Given entries: Begin

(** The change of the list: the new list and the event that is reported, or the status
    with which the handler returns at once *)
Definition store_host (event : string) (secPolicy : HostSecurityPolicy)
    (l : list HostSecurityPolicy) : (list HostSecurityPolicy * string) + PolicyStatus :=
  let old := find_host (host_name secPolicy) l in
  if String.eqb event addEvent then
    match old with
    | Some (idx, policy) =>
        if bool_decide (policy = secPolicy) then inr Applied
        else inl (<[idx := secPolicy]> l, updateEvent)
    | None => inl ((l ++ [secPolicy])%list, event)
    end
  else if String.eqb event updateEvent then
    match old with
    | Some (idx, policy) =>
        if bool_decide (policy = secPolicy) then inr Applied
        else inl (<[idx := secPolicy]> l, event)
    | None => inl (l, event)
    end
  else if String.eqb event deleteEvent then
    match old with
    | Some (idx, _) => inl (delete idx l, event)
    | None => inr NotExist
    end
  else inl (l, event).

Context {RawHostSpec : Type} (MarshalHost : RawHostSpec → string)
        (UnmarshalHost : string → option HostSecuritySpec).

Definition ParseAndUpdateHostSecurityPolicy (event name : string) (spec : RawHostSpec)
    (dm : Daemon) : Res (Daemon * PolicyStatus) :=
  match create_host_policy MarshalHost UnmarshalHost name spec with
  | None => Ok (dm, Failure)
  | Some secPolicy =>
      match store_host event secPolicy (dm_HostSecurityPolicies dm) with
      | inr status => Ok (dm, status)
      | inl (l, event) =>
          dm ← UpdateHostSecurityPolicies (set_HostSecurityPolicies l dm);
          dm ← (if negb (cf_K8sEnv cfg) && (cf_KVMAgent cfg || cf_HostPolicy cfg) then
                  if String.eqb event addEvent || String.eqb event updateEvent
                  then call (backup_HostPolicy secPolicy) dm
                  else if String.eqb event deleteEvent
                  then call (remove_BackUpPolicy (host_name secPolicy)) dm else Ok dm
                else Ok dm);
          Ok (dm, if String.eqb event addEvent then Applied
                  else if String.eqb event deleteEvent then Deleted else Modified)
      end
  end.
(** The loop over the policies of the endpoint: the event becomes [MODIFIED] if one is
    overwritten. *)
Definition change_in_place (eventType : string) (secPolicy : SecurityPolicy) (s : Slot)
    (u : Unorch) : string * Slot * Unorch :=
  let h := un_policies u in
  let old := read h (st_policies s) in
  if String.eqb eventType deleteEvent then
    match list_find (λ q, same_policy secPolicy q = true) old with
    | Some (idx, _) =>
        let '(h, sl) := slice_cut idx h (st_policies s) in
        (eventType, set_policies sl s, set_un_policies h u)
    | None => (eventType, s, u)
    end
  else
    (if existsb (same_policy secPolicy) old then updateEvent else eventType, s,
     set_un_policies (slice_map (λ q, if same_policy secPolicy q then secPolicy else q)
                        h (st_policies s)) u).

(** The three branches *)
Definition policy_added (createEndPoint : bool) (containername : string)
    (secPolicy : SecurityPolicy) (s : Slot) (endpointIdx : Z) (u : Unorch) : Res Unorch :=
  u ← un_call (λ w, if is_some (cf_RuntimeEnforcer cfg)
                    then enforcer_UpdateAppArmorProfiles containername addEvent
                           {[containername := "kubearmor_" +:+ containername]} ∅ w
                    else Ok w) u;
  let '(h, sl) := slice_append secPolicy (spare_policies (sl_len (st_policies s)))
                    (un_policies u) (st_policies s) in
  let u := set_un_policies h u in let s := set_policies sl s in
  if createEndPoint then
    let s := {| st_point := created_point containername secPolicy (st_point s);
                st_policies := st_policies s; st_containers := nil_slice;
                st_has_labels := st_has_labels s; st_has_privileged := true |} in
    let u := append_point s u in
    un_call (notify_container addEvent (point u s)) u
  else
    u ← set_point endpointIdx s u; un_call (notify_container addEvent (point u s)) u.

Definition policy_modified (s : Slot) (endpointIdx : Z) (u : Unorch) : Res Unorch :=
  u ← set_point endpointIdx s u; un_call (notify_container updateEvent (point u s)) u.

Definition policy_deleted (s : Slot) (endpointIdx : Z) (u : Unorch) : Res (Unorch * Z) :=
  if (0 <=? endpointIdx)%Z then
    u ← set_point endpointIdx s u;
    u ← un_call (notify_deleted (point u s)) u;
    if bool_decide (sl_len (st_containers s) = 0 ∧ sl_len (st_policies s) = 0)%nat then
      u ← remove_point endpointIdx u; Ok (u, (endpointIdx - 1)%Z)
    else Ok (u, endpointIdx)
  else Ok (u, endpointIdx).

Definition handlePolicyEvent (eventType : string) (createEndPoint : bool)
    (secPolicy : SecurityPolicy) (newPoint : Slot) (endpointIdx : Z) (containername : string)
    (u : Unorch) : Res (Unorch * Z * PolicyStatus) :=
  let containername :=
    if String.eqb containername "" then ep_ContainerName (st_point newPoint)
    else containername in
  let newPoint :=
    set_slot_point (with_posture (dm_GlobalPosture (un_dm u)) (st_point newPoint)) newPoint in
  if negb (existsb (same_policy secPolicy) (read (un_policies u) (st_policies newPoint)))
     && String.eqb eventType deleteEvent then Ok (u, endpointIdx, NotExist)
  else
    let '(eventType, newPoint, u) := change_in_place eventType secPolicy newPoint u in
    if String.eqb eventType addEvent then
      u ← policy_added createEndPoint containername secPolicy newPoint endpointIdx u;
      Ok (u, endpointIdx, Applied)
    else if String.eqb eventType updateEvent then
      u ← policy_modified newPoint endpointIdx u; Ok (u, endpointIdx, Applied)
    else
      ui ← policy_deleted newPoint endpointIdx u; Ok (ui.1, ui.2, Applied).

Given entries: End
Given entries: Begin

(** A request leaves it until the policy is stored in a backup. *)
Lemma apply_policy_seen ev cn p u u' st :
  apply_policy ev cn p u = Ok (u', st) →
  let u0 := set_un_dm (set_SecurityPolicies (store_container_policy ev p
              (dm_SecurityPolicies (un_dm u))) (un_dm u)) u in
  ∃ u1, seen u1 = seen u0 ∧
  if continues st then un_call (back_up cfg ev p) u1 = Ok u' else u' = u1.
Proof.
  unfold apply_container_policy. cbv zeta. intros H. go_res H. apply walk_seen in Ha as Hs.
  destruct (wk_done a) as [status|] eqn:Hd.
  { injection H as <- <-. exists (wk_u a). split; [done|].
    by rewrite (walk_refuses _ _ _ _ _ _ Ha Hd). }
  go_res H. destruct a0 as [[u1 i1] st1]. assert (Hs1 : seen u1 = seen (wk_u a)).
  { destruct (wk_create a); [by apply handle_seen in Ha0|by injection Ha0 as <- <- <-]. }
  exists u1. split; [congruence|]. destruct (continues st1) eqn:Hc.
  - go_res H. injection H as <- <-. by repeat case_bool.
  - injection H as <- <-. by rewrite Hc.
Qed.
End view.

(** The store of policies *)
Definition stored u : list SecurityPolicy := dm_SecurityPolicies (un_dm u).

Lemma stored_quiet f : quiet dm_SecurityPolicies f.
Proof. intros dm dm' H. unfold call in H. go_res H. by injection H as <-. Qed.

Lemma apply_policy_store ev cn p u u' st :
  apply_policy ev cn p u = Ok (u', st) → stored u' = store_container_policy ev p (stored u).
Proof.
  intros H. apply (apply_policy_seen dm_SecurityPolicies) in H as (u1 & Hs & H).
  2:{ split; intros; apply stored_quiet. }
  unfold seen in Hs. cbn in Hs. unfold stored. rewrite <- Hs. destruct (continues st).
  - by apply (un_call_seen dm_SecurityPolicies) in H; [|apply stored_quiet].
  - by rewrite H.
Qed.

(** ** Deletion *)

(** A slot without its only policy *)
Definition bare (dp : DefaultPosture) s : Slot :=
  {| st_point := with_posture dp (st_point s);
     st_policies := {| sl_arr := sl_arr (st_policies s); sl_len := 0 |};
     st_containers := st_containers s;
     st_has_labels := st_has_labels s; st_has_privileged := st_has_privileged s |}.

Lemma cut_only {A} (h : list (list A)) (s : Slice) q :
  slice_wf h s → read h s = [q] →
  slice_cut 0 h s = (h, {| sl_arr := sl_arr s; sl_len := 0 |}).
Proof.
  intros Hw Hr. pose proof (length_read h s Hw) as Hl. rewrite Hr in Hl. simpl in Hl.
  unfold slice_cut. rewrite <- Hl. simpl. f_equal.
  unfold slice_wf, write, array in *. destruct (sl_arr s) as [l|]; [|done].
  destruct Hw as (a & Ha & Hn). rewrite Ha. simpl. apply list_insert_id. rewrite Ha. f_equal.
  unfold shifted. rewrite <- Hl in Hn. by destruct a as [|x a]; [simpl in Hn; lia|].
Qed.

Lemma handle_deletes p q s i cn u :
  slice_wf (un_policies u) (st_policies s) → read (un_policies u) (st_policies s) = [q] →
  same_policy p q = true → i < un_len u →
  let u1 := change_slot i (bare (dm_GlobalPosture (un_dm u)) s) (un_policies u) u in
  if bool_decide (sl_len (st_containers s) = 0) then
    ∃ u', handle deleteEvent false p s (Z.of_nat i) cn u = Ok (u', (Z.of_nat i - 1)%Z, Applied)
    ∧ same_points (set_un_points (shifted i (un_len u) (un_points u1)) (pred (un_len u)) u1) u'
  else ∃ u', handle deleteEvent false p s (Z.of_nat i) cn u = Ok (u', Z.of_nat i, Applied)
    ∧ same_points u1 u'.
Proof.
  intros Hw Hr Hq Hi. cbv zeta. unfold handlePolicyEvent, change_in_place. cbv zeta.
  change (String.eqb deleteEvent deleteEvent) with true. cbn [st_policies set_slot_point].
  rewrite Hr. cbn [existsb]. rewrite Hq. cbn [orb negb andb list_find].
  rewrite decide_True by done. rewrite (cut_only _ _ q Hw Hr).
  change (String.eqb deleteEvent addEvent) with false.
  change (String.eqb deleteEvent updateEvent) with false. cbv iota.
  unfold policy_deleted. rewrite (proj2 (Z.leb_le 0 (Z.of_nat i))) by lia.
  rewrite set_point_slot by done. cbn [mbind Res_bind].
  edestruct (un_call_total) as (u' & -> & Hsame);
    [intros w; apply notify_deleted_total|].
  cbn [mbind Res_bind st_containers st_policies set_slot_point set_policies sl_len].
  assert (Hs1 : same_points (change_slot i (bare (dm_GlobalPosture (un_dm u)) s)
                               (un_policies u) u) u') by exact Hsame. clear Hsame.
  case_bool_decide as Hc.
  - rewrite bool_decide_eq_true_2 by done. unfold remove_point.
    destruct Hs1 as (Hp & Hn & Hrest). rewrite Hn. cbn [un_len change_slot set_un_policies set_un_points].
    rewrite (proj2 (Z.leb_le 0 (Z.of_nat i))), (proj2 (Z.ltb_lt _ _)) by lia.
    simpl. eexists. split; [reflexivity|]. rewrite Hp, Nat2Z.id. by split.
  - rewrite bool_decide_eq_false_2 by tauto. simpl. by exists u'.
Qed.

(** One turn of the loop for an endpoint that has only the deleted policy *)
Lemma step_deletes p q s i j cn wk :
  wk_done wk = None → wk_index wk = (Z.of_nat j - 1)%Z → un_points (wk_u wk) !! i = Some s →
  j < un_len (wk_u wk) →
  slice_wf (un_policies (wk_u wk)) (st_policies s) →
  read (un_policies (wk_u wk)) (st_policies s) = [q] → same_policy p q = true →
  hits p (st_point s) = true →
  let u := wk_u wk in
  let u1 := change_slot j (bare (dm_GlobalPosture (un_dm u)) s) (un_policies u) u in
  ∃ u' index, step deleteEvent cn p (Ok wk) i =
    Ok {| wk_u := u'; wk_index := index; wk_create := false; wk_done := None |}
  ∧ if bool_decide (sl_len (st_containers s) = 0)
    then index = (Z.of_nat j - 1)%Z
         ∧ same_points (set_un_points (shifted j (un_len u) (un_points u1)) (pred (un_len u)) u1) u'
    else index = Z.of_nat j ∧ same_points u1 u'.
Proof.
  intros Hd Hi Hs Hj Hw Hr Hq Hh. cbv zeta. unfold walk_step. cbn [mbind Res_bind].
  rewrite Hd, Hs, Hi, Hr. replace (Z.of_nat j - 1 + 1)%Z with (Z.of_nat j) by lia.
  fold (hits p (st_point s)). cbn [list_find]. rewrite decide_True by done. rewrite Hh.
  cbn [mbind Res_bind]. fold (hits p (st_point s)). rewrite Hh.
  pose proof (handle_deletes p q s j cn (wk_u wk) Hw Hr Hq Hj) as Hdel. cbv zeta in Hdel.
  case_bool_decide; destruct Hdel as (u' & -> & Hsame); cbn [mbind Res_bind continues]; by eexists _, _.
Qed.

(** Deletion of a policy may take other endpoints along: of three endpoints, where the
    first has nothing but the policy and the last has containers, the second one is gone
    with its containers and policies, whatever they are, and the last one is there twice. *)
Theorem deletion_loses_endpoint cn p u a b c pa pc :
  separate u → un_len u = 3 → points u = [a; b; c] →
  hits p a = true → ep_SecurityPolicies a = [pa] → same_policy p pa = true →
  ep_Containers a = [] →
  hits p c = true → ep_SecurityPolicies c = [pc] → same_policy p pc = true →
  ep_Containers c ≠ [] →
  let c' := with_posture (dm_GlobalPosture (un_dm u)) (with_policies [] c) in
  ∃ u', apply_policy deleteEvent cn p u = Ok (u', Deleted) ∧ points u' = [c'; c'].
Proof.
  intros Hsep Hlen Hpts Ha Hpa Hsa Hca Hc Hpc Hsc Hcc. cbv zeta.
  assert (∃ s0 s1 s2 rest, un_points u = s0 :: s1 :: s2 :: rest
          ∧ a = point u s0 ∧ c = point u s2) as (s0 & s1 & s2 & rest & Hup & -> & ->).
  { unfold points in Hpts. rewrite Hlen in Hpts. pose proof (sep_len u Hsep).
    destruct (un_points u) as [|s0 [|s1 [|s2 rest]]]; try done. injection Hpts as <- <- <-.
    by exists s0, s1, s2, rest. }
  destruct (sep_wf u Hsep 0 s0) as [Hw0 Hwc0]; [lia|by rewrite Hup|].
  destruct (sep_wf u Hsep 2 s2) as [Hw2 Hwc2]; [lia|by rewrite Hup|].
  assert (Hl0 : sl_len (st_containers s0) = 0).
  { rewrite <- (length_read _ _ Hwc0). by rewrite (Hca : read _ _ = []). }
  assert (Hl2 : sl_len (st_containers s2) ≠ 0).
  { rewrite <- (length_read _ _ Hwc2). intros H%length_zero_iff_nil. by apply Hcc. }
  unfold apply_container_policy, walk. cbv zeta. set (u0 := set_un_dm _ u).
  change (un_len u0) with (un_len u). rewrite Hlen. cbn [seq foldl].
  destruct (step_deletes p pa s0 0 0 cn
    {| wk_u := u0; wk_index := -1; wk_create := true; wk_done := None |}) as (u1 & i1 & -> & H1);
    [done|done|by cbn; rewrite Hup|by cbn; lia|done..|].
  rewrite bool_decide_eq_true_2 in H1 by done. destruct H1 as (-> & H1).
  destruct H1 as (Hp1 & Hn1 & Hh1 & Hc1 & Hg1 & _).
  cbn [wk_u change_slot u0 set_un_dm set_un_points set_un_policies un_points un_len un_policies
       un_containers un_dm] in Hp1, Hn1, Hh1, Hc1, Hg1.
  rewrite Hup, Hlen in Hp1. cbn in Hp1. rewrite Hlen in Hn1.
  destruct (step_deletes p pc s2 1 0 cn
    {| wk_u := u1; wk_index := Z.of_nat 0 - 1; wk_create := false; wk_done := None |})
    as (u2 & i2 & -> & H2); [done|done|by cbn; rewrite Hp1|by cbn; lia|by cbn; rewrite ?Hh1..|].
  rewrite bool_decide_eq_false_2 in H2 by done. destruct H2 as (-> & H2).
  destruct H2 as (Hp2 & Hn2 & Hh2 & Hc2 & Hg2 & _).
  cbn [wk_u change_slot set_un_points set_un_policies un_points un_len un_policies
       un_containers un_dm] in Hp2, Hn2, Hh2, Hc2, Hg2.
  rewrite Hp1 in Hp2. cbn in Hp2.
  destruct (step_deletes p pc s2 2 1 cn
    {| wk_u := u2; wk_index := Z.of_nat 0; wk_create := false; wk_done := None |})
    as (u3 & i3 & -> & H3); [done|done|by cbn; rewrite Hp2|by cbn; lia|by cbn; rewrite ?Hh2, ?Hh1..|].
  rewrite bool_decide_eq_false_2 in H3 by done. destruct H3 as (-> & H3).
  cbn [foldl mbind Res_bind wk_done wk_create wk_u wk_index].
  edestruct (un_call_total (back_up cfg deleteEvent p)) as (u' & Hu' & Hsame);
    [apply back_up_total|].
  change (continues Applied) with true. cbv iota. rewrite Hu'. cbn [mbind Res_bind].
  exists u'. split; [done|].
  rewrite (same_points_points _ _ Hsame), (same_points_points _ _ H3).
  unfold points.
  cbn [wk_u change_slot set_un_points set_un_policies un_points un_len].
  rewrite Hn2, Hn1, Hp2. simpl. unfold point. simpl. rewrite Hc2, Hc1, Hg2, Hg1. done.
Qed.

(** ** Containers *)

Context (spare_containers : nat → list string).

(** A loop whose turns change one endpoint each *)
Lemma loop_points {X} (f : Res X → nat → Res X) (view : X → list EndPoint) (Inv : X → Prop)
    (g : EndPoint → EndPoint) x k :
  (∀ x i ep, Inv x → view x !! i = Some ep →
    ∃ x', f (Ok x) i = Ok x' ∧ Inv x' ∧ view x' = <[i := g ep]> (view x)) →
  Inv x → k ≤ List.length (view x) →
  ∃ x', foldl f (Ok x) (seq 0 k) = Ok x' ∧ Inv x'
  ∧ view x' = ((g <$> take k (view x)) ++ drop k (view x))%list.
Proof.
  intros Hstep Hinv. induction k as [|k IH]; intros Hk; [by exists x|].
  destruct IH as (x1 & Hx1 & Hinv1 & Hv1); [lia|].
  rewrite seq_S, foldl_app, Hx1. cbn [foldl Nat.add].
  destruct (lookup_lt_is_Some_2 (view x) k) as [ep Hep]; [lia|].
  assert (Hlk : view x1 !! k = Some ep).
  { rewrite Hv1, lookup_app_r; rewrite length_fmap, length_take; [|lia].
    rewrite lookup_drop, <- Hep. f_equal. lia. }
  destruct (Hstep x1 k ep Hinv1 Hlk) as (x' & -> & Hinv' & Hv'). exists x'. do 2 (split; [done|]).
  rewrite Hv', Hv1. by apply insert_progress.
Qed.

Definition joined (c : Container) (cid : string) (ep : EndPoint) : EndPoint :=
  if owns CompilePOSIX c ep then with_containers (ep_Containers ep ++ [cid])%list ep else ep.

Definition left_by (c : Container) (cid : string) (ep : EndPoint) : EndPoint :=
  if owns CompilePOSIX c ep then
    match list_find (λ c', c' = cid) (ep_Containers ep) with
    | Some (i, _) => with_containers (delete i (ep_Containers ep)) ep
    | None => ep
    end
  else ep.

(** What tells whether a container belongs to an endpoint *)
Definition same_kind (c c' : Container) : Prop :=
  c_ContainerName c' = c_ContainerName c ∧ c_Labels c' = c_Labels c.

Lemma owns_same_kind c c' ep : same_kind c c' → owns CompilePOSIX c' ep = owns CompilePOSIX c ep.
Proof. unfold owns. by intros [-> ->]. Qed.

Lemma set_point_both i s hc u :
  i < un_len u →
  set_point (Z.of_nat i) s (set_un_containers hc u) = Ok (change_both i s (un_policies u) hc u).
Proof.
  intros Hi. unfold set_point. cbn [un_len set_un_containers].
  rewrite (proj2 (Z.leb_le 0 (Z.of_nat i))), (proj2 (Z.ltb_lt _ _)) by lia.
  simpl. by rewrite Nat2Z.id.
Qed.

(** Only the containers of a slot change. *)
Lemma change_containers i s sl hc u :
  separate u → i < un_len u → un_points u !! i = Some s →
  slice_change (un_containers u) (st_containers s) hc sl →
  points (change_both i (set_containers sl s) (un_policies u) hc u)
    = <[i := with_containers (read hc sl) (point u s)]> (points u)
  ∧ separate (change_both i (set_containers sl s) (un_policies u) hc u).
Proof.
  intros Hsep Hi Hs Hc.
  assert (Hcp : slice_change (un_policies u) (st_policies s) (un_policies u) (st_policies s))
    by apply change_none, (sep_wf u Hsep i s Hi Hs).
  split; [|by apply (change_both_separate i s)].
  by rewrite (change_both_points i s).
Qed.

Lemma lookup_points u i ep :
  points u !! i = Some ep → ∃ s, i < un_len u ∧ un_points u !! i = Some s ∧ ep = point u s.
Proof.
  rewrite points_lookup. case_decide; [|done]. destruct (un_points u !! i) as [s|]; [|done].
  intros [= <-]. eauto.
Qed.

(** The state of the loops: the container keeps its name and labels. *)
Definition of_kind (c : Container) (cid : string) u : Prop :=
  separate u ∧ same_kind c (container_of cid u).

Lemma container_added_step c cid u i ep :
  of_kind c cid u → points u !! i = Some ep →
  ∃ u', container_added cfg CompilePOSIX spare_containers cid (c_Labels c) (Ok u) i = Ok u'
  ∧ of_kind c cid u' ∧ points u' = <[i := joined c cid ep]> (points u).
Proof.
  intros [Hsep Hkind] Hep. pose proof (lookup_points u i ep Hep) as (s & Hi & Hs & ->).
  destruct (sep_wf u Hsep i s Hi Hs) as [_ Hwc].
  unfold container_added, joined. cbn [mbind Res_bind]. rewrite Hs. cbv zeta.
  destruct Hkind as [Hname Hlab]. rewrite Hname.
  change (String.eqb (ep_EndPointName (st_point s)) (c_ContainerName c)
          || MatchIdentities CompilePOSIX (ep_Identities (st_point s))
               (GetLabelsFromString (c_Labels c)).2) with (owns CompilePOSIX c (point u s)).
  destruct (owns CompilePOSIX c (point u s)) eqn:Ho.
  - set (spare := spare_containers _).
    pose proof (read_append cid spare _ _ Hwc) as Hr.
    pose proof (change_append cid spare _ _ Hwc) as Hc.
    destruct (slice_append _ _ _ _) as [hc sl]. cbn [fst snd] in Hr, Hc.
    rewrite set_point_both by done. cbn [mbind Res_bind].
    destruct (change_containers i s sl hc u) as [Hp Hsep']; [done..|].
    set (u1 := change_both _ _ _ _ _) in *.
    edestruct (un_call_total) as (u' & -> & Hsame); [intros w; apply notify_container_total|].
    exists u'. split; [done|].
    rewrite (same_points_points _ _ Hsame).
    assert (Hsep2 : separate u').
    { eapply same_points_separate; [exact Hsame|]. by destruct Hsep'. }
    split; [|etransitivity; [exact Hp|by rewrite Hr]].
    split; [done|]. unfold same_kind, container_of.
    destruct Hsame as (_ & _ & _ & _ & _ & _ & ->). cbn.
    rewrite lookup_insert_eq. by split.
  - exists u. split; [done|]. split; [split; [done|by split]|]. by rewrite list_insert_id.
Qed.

Given entries: End

• Assignment
Throughout the material above, report each line holding the word "split".

• Exercise answer
  { injection H as <- <-. exists (wk_u a). split; [done|].
  exists u1. split; [congruence|]. destruct (continues st1) eqn:Hc.
  2:{ split; intros; apply stored_quiet. }
    simpl. eexists. split; [reflexivity|]. rewrite Hp, Nat2Z.id. by split.
  exists u'. split; [done|].
  destruct (Hstep x1 k ep Hinv1 Hlk) as (x' & -> & Hinv' & Hv'). exists x'. do 2 (split; [done|]).
  split; [|by apply (change_both_separate i s)].
    exists u'. split; [done|].
    split; [|etransitivity; [exact Hp|by rewrite Hr]].
    split; [done|]. unfold same_kind, container_of.
    rewrite lookup_insert_eq. by split.
  - exists u. split; [done|]. split; [split; [done|by split]|]. by rewrite list_insert_id.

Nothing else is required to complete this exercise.